Dataset entries

(** An unbounded greedy repetition before a continuation that cannot fail
    takes the longest run. *)
Lemma rep_greedy (A : Type) p (k : nat -> pystr -> option A) :
  (forall j t, k j t <> None) ->
  forall s lo i,
    Re.rep p lo None i s k
    = if lo <=? run_len p s
      then k (i + run_len p s) (skipn (run_len p s) s) else None.
Proof.
  intros Hk. induction s as [|c s IH]; intros lo i.
  - simpl. destruct lo; simpl; [rewrite Nat.add_0_r|]; reflexivity.
  - cbn [Re.rep run_len]. destruct (p c) eqn:Ec; cbn [andb negb option_map].
    + rewrite IH. destruct lo as [|lo]; cbn [pred Nat.leb skipn].
      * replace (S i + run_len p s) with (i + S (run_len p s)) by lia.
        destruct (k (i + S (run_len p s)) (skipn (run_len p s) s)) eqn:E;
          [reflexivity|]. exfalso; eapply Hk; eauto.
      * replace (S i + run_len p s) with (i + S (run_len p s)) by lia.
        destruct (lo <=? run_len p s) eqn:El.
        -- destruct (k (i + S (run_len p s)) (skipn (run_len p s) s)) eqn:E;
             [reflexivity|]. exfalso; eapply Hk; eauto.
        -- reflexivity.
    + destruct lo; simpl; [rewrite Nat.add_0_r|]; reflexivity.
Qed.

Lemma match_at_spaces i s :
  Re.match_at (plus isspace) i s
  = if 1 <=? run_len isspace s
    then Some {| Re.m_start := i; Re.m_end := i + run_len isspace s;
                 Re.group0 := firstn (i + run_len isspace s - i) s;
                 Re.groups := [] |}
    else None.
Proof.
  unfold Re.match_at, plus. cbn [Re.run].
  rewrite (rep_greedy _ isspace); [reflexivity|discriminate].
Qed.

Lemma squeeze_skip s :
  squeeze true s = squeeze false (skipn (run_len isspace s) s).
Proof.
  induction s as [|c s IH]; [reflexivity|].
  cbn [squeeze run_len]. destruct (isspace c) eqn:E; cbn [skipn].
  - exact IH.
  - cbn [squeeze]. rewrite E. reflexivity.
Qed.

Lemma sub_from_spaces fuel :
  forall i s, length s < fuel ->
    Re.sub_from fuel (plus isspace) (U " ") i s = squeeze false s.
Proof.
  induction fuel as [|fuel IH]; intros i s Hlen; [lia|].
  cbn [Re.sub_from]. rewrite match_at_spaces.
  destruct s as [|c s]; [reflexivity|].
  cbn [run_len squeeze]. destruct (isspace c) eqn:E.
  - cbn [Nat.leb Re.m_end].
    replace (i + S (run_len isspace s) - i) with (S (run_len isspace s)) by lia.
    cbn [skipn]. rewrite IH.
    + rewrite squeeze_skip. reflexivity.
    + rewrite length_skipn. simpl in Hlen. lia.
  - cbn [Nat.leb]. rewrite IH; [reflexivity|]. simpl in Hlen; lia.
Qed.

Lemma sub_spaces s : Re.sub (plus isspace) (U " ") s = squeeze false s.
Proof. apply sub_from_spaces. lia. Qed.

Lemma escape_sql_clean s :
  escape_sql (Some s) = replace_char quote (U "''") (clean s).
Proof. unfold escape_sql, clean. rewrite sub_spaces. reflexivity. Qed.

Lemma space_run_free_cons a s :
  space_run_free (a :: s)
  = negb (isspace a && head_space s) && space_run_free s.
Proof.
  destruct s as [|b s]; [|reflexivity].
  simpl. rewrite andb_false_r. reflexivity.
Qed.

Lemma squeeze_true_head s : head_space (squeeze true s) = false.
Proof.
  induction s as [|c s IH]; [reflexivity|].
  simpl. destruct (isspace c) eqn:E; [exact IH|]. simpl. exact E.
Qed.

Lemma squeeze_run_free b s : space_run_free (squeeze b s) = true.
Proof.
  revert b. induction s as [|c s IH]; intros b; [reflexivity|].
  cbn [squeeze]. destruct (isspace c) eqn:E.
  - destruct b; [apply IH|].
    rewrite space_run_free_cons, squeeze_true_head, andb_false_r, IH.
    reflexivity.
  - rewrite space_run_free_cons, E, IH. reflexivity.
Qed.

(** The only white space left by [squeeze] is the space character. *)
Lemma squeeze_In b s c :
  In c (squeeze b s) -> isspace c = true -> c = ch " ".
Proof.
  revert b. induction s as [|a s IH]; intros b; [contradiction|].
  cbn [squeeze]. destruct (isspace a) eqn:E.
  - destruct b; [apply IH|]. intros [<-|H]; [reflexivity|]. eapply IH; eauto.
  - intros [<-|H]; [congruence|]. eapply IH; eauto.
Qed.

Section Doubling.
Variable q : N.
Hypothesis q_not_space : isspace q = false.

Lemma double_head s : head_space (double q s) = head_space s.
Proof.
  destruct s as [|c s]; [reflexivity|].
  unfold double, replace_char. simpl. destruct (c =? q)%N eqn:E; [|reflexivity].
  apply N.eqb_eq in E; subst c. reflexivity.
Qed.

Lemma double_cons c s :
  double q (c :: s) = (if (c =? q)%N then [q; q] else [c]) ++ double q s.
Proof. reflexivity. Qed.

Lemma double_run_free s :
  space_run_free s = true -> space_run_free (double q s) = true.
Proof.
  induction s as [|c s IH]; [reflexivity|].
  rewrite space_run_free_cons, double_cons.
  intros H; apply andb_prop in H as [H1 H2]. specialize (IH H2).
  destruct (c =? q)%N eqn:E; cbn [app].
  - rewrite space_run_free_cons. cbn [head_space].
    rewrite q_not_space. cbn [andb negb].
    rewrite space_run_free_cons, q_not_space. exact IH.
  - rewrite space_run_free_cons, double_head, H1. exact IH.
Qed.

Lemma double_In s c : In c (double q s) -> c = q \/ In c s.
Proof.
  induction s as [|a s IH]; [contradiction|].
  rewrite double_cons. intros H; apply in_app_or in H as [H|H].
  - destruct (a =? q)%N eqn:E.
    + left. destruct H as [H|[H|[]]]; auto.
    + right. destruct H as [H|[]]. left; exact H.
  - destruct (IH H); [left|right; right]; assumption.
Qed.

Lemma double_count s :
  count_occ N.eq_dec (double q s) q = 2 * count_occ N.eq_dec s q.
Proof.
  induction s as [|a s IH]; [reflexivity|].
  rewrite double_cons, count_occ_app, IH.
  destruct (N.eqb_spec a q) as [->|Hn].
  - rewrite count_occ_cons_eq by reflexivity.
    cbn [count_occ]. destruct (N.eq_dec q q); [lia|congruence].
  - rewrite (count_occ_cons_neq _ s) by exact Hn.
    cbn [count_occ]. destruct (N.eq_dec a q); [congruence|lia].
Qed.
End Doubling.

Lemma double_paired s : quotes_paired (replace_char quote (U "''") s) = true.
Proof.
  induction s as [|a s IH]; [reflexivity|].
  change (replace_char quote (U "''") (a :: s))
    with ((if (a =? quote)%N then [quote; quote] else [a])
          ++ replace_char quote (U "''") s).
  destruct (a =? quote)%N eqn:E; cbn [app quotes_paired].
  - rewrite !N.eqb_refl. exact IH.
  - rewrite E. exact IH.
Qed.

(** *** Counting a character that is not white space through the
    cleaning steps *)

Lemma count_replace_char a b s q :
  a <> q -> count_occ N.eq_dec b q = 0 ->
  count_occ N.eq_dec (replace_char a b s) q = count_occ N.eq_dec s q.
Proof.
  intros Ha Hb. induction s as [|c s IH]; [reflexivity|].
  change (replace_char a b (c :: s))
    with ((if (c =? a)%N then b else [c]) ++ replace_char a b s).
  rewrite count_occ_app, IH.
  destruct (N.eqb_spec c a) as [->|Hn].
  - rewrite Hb, count_occ_cons_neq by exact Ha. reflexivity.
  - cbn [count_occ]. destruct (N.eq_dec c q); lia.
Qed.

Lemma count_lstrip s q :
  isspace q = false ->
  count_occ N.eq_dec (lstrip s) q = count_occ N.eq_dec s q.
Proof.
  intros Hq. induction s as [|c s IH]; [reflexivity|].
  cbn [lstrip]. destruct (isspace c) eqn:E; [|reflexivity].
  rewrite IH, count_occ_cons_neq; [reflexivity|]. congruence.
Qed.

Lemma count_strip s q :
  isspace q = false ->
  count_occ N.eq_dec (strip s) q = count_occ N.eq_dec s q.
Proof.
  intros Hq. unfold strip, rstrip.
  rewrite count_occ_rev, count_lstrip, count_occ_rev, count_lstrip by exact Hq.
  reflexivity.
Qed.

Lemma count_squeeze b s q :
  isspace q = false ->
  count_occ N.eq_dec (squeeze b s) q = count_occ N.eq_dec s q.
Proof.
  intros Hq. revert b. induction s as [|c s IH]; intros b; [reflexivity|].
  cbn [squeeze]. destruct (isspace c) eqn:E.
  - assert (c <> q) by congruence.
    rewrite (count_occ_cons_neq _ s) by assumption.
    destruct b; [apply IH|].
    rewrite count_occ_cons_neq; [apply IH|].
    intros <-. discriminate Hq.
  - cbn [count_occ]. rewrite IH. reflexivity.
Qed.

Lemma count_clean s q :
  isspace q = false ->
  count_occ N.eq_dec (clean s) q = count_occ N.eq_dec s q.
Proof.
  intros Hq. unfold clean.
  rewrite count_squeeze, count_strip by exact Hq.
  assert (Hsp : count_occ N.eq_dec (U " ") q = 0).
  { change (U " ") with [32%N]. rewrite count_occ_cons_neq; [reflexivity|].
    intros <-. discriminate Hq. }
  rewrite !count_replace_char; auto; intros <-; discriminate Hq.
Qed.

### Work order
Across all the entries above, how many lines hold the word "then"? Answer with the number only.

### Answer box
5